Stored items:
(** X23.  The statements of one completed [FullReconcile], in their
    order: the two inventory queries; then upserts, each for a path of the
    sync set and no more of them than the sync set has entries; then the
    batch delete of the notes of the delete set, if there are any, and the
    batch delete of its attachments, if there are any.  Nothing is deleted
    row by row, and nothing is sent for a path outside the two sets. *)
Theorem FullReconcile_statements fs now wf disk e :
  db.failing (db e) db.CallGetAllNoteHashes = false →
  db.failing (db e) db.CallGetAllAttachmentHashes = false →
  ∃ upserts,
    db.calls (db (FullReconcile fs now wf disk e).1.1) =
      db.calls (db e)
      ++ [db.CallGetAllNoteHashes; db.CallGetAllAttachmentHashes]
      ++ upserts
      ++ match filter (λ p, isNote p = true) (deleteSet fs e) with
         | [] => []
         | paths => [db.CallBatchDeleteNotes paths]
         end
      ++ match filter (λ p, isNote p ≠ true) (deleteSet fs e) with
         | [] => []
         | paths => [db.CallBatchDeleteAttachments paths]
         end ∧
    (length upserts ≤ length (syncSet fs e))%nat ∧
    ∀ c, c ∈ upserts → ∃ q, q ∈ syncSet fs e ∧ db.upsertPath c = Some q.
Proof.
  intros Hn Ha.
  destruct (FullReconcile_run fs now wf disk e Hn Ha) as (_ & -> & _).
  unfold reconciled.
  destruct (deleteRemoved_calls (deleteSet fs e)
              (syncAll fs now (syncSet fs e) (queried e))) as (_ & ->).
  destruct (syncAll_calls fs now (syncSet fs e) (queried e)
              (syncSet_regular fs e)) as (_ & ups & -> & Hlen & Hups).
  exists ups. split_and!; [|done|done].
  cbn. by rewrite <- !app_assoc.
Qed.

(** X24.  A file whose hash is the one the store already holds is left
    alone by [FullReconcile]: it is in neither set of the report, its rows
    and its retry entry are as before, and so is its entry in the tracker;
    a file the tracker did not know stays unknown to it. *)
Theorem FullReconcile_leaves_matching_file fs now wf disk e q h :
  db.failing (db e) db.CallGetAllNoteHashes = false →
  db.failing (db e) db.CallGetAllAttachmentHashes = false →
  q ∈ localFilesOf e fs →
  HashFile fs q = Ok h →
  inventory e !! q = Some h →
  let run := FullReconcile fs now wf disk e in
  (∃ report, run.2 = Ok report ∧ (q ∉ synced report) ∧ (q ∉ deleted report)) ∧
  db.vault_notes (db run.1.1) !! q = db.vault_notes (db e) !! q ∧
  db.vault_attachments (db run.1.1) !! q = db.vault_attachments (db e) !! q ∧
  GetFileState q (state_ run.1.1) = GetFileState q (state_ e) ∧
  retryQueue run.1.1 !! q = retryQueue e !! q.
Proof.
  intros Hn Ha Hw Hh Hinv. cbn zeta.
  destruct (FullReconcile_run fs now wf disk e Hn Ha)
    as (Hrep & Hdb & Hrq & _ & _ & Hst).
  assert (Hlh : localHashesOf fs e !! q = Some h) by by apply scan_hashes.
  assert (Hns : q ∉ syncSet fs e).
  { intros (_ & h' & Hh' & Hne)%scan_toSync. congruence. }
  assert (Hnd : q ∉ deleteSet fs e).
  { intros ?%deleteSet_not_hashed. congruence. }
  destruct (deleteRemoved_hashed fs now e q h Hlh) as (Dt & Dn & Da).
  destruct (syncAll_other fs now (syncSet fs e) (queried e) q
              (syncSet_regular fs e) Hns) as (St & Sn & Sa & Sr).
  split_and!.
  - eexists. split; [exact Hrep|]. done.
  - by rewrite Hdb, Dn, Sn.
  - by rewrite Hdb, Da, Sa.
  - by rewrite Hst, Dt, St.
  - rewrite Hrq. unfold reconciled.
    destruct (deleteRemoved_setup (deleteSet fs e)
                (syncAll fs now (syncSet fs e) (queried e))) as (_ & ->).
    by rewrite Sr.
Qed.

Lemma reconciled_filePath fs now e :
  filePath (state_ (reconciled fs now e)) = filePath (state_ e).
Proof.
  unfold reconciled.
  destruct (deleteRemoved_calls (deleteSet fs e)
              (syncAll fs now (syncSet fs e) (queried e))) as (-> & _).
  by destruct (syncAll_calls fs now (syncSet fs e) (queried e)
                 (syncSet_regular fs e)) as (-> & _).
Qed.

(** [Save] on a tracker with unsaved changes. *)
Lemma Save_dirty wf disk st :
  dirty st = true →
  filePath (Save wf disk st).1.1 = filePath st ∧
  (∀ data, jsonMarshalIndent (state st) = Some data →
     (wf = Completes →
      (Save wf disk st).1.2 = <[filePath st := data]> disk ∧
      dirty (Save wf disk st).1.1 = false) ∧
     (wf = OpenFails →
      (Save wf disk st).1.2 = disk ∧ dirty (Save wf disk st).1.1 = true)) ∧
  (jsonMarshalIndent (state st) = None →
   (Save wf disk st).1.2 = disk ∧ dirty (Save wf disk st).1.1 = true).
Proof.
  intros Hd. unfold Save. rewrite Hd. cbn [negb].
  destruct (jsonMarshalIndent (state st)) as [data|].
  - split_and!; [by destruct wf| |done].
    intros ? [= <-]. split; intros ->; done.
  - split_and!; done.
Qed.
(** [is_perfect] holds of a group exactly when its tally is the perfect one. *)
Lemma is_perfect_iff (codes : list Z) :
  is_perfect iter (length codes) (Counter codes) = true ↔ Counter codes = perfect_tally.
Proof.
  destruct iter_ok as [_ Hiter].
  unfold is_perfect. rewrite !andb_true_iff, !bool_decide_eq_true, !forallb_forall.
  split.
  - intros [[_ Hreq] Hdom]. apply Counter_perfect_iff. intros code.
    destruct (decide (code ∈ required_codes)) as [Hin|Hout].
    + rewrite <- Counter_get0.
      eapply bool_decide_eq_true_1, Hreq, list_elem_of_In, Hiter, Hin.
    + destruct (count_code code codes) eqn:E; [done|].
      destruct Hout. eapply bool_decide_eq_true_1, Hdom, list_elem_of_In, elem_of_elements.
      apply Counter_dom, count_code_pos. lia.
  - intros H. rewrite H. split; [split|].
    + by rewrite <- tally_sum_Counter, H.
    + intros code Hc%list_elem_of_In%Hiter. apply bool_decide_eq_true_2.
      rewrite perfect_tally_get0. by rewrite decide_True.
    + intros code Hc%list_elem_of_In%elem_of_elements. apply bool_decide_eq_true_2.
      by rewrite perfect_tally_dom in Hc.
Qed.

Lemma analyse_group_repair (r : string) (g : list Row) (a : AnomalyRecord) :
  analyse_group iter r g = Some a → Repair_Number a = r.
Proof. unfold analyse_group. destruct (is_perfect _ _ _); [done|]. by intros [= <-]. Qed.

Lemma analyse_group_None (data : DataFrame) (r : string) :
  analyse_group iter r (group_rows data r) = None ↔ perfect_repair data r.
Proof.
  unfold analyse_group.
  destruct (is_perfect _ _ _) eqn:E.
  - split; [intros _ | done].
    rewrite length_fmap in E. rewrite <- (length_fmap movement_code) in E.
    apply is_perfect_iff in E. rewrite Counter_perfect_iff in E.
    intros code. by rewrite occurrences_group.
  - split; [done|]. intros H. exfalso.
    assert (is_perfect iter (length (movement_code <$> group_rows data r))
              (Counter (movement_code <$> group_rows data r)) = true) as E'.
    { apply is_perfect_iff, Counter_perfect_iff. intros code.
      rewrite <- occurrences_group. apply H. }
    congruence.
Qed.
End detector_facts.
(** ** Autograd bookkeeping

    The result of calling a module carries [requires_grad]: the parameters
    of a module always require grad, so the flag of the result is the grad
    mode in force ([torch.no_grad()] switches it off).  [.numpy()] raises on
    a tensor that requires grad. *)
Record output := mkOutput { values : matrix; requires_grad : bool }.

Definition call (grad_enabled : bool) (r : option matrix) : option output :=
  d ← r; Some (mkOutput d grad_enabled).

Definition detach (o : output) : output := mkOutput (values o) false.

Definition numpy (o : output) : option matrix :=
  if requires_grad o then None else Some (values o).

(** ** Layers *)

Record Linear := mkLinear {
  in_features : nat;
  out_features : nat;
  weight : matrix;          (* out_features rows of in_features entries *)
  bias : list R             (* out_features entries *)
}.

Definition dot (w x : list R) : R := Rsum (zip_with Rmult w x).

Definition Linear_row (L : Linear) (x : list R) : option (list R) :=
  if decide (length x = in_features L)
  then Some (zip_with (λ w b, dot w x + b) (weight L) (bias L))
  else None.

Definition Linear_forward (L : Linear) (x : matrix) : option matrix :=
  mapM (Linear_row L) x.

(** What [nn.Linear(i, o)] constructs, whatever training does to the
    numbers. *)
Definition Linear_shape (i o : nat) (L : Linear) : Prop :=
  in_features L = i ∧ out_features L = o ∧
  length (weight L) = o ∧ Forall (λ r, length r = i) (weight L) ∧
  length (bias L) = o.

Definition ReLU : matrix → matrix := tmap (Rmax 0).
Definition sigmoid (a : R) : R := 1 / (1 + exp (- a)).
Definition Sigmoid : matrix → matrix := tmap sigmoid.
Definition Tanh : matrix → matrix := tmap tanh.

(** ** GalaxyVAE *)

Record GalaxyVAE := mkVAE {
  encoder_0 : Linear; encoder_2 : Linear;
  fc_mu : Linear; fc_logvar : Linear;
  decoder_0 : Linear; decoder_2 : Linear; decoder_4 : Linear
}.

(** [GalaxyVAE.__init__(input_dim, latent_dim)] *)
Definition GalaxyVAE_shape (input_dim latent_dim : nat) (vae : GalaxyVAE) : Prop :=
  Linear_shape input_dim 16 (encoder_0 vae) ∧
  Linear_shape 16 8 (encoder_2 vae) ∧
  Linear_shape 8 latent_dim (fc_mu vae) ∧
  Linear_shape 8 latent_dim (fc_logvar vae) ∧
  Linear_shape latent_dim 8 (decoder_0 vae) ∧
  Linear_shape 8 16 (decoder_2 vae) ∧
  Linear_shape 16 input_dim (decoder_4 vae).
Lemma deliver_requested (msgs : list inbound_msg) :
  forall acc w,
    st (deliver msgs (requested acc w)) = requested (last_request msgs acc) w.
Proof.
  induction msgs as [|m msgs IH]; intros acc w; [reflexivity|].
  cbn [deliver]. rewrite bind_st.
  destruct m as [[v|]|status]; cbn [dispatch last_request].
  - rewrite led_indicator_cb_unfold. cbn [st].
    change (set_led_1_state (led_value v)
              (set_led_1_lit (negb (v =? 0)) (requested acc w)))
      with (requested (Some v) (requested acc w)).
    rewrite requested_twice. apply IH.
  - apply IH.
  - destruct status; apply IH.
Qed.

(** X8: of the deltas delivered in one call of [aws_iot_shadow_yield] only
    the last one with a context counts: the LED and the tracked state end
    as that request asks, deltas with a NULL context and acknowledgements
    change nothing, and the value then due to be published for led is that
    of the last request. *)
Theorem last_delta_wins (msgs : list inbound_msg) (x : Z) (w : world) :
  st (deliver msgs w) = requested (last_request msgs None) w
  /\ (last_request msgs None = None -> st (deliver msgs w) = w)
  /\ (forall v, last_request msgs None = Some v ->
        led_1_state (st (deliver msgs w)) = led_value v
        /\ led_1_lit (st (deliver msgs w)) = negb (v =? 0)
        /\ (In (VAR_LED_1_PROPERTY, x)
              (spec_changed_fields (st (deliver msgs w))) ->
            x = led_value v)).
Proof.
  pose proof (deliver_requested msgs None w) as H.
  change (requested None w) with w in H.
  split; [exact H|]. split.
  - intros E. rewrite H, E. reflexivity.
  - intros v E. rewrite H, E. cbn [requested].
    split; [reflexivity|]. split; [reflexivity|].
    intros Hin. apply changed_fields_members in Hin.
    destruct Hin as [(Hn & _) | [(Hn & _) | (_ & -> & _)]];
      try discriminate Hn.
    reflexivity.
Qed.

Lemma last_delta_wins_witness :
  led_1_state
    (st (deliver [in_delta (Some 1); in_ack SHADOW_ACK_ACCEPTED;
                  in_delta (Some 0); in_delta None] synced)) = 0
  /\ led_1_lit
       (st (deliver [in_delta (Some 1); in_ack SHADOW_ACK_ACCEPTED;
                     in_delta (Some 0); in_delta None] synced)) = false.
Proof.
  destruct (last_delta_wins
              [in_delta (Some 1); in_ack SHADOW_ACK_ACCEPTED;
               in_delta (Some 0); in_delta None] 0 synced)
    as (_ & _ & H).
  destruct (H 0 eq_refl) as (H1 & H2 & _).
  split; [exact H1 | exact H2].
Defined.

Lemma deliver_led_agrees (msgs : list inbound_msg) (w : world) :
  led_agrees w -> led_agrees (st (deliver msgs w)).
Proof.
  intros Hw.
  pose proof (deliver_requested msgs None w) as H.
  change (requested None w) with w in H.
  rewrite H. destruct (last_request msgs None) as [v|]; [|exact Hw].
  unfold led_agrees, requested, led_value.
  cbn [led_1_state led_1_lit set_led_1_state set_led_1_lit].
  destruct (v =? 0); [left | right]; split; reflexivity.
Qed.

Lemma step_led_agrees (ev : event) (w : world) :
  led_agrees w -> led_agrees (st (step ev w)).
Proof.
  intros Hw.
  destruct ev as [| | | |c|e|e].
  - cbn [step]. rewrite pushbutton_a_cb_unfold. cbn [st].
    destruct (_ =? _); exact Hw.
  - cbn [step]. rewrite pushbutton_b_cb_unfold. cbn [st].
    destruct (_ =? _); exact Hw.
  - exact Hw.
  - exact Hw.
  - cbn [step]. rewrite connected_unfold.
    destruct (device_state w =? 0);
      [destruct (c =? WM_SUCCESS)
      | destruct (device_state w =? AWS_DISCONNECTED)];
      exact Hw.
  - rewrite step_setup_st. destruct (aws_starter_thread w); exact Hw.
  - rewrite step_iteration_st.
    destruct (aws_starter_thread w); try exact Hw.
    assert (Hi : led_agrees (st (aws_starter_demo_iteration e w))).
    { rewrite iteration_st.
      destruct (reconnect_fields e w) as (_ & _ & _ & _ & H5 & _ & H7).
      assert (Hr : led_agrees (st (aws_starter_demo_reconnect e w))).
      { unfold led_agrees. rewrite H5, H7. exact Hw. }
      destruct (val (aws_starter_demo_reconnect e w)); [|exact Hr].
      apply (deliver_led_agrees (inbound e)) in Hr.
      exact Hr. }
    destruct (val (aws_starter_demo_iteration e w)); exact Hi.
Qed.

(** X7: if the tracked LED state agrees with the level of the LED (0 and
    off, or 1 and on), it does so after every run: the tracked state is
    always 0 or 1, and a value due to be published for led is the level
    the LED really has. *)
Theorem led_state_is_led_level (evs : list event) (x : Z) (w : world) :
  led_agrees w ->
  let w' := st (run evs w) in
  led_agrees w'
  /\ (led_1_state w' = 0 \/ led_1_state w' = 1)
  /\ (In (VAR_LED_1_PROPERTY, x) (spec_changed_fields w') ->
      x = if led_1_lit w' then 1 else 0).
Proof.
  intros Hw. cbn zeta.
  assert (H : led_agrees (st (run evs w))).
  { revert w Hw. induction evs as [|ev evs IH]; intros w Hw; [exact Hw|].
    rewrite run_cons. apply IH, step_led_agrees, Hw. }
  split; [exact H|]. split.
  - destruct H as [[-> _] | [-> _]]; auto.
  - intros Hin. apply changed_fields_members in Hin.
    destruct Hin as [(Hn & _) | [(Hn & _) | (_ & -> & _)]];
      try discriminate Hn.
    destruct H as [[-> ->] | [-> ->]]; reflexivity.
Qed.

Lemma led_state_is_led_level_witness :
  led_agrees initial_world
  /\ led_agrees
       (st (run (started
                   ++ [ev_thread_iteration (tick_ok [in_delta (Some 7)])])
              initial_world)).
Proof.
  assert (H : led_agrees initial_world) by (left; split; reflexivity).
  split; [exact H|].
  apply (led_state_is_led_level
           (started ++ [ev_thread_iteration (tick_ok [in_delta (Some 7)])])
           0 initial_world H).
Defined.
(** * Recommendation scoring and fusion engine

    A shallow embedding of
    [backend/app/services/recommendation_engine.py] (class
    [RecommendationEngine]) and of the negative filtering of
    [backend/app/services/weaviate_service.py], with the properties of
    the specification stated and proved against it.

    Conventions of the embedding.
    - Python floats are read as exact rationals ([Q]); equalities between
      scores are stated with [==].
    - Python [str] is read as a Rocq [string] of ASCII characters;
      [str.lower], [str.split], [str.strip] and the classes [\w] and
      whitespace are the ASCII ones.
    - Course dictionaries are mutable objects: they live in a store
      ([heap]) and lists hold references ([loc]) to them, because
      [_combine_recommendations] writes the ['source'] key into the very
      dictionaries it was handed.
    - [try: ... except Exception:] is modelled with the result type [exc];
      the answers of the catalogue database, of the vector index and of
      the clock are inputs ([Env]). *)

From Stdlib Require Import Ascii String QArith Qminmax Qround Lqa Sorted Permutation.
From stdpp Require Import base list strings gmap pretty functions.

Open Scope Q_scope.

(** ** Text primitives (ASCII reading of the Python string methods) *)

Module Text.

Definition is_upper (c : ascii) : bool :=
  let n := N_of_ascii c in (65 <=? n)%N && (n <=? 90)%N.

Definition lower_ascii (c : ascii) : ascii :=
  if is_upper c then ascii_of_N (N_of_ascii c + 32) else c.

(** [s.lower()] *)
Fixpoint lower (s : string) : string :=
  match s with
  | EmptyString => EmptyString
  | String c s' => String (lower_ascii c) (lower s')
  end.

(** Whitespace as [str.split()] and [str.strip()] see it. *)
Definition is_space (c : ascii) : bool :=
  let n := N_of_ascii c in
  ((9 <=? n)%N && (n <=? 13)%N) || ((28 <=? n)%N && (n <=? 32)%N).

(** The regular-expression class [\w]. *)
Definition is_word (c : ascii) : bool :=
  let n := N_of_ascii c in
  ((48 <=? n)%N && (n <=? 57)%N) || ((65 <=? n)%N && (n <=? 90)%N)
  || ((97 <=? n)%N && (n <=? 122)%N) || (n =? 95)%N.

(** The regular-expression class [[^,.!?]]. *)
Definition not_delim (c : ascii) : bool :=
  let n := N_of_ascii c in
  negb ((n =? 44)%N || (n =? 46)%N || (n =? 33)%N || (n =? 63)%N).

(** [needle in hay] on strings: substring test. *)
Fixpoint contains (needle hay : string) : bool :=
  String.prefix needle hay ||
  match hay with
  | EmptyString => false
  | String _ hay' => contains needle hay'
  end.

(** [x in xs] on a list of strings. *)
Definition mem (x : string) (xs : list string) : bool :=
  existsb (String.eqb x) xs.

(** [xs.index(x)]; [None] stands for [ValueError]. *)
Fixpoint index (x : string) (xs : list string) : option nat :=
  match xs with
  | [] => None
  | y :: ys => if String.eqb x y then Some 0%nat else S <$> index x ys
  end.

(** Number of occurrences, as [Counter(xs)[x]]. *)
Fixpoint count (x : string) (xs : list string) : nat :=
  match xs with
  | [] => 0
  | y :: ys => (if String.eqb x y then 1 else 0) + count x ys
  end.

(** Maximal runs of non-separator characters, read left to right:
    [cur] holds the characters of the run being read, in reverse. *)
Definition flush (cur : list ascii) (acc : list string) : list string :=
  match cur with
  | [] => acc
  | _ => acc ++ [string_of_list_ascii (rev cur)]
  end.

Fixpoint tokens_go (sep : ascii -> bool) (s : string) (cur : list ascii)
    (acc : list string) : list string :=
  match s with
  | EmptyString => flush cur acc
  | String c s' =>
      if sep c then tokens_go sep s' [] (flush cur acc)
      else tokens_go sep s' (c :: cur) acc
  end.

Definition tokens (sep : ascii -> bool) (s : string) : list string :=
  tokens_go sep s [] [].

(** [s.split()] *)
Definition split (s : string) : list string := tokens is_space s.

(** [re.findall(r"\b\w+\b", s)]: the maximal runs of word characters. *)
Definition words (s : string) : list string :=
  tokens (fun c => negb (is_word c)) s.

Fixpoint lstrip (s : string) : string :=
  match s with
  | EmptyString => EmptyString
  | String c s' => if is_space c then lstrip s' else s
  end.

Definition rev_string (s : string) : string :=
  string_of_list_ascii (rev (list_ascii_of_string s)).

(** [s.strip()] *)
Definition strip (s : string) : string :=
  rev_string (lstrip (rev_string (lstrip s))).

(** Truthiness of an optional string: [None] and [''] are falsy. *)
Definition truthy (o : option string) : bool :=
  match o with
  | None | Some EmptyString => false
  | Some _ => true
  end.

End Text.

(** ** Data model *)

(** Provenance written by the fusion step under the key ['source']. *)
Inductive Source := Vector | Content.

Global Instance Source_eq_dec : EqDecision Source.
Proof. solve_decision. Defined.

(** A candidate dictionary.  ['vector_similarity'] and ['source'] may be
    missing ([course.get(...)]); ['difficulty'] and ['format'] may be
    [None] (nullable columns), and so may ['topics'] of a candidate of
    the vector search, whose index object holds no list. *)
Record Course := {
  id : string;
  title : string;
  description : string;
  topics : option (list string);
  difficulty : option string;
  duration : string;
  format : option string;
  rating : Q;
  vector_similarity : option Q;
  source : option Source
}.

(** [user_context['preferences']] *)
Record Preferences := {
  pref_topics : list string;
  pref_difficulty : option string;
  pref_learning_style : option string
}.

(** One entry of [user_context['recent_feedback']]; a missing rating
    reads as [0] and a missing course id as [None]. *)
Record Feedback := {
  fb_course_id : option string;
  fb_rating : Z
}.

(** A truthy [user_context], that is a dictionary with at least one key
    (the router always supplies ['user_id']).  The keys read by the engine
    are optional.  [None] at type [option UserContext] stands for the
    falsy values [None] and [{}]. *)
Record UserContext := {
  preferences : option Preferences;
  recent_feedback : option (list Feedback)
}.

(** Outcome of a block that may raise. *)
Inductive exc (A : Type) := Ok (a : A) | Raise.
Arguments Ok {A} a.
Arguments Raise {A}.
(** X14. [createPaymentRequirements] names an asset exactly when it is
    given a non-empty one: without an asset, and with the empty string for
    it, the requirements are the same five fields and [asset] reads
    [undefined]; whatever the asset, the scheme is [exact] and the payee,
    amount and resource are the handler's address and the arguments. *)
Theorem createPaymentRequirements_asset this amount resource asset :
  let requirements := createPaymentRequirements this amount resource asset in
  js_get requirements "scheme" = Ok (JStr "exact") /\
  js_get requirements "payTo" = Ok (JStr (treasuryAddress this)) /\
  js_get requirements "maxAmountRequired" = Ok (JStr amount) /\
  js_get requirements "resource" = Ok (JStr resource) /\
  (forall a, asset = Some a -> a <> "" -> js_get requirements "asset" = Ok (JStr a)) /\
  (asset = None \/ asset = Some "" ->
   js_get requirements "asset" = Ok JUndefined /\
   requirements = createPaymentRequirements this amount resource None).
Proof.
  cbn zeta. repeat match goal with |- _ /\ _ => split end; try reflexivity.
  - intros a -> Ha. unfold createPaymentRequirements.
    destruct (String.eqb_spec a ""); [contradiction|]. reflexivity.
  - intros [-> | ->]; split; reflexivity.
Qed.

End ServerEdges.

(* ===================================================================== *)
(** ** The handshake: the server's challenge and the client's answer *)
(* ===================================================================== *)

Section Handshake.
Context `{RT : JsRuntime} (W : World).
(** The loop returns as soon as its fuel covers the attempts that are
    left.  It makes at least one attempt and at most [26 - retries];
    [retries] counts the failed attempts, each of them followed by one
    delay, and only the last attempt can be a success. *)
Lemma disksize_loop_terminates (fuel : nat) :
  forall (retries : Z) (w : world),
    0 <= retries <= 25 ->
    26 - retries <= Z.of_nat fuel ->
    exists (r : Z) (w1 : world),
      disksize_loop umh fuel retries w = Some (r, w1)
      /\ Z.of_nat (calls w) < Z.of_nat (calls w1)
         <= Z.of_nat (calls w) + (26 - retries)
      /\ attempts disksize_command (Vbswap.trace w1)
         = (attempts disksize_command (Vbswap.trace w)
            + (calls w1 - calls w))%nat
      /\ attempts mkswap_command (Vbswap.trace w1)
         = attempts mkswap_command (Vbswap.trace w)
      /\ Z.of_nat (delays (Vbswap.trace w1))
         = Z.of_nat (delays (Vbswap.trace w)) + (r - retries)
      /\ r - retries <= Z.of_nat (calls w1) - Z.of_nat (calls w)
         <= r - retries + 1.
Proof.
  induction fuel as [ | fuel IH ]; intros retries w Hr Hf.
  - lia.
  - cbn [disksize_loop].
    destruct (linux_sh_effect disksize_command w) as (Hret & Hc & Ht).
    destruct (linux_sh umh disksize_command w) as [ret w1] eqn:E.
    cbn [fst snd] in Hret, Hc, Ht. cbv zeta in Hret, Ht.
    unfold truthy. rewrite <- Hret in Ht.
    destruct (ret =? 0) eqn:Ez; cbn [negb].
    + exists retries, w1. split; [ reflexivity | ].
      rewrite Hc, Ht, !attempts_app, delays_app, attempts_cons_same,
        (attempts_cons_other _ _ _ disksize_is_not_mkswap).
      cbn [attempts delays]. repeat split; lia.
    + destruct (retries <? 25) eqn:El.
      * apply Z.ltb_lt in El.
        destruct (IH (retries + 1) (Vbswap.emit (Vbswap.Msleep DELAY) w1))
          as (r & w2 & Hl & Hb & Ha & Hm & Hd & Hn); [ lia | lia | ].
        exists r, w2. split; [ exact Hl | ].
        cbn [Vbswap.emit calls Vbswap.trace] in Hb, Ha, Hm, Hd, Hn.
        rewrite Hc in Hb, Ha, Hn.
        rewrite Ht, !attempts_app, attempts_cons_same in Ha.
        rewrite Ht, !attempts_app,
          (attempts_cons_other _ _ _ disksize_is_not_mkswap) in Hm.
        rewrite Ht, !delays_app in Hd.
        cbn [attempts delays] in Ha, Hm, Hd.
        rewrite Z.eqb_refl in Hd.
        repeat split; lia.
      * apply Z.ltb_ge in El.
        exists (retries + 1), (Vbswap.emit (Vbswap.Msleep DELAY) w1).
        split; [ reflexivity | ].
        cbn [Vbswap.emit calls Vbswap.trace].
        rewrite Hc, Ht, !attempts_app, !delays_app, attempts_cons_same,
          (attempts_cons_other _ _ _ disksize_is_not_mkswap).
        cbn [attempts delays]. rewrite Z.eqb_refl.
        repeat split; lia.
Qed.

Prompt: From the opening line of the data above, please print each line as written up to and including the line that contains "p = true) (deleteSet fs e) with", and nothing more.

Result below:
(** X23.  The statements of one completed [FullReconcile], in their
    order: the two inventory queries; then upserts, each for a path of the
    sync set and no more of them than the sync set has entries; then the
    batch delete of the notes of the delete set, if there are any, and the
    batch delete of its attachments, if there are any.  Nothing is deleted
    row by row, and nothing is sent for a path outside the two sets. *)
Theorem FullReconcile_statements fs now wf disk e :
  db.failing (db e) db.CallGetAllNoteHashes = false →
  db.failing (db e) db.CallGetAllAttachmentHashes = false →
  ∃ upserts,
    db.calls (db (FullReconcile fs now wf disk e).1.1) =
      db.calls (db e)
      ++ [db.CallGetAllNoteHashes; db.CallGetAllAttachmentHashes]
      ++ upserts
      ++ match filter (λ p, isNote p = true) (deleteSet fs e) with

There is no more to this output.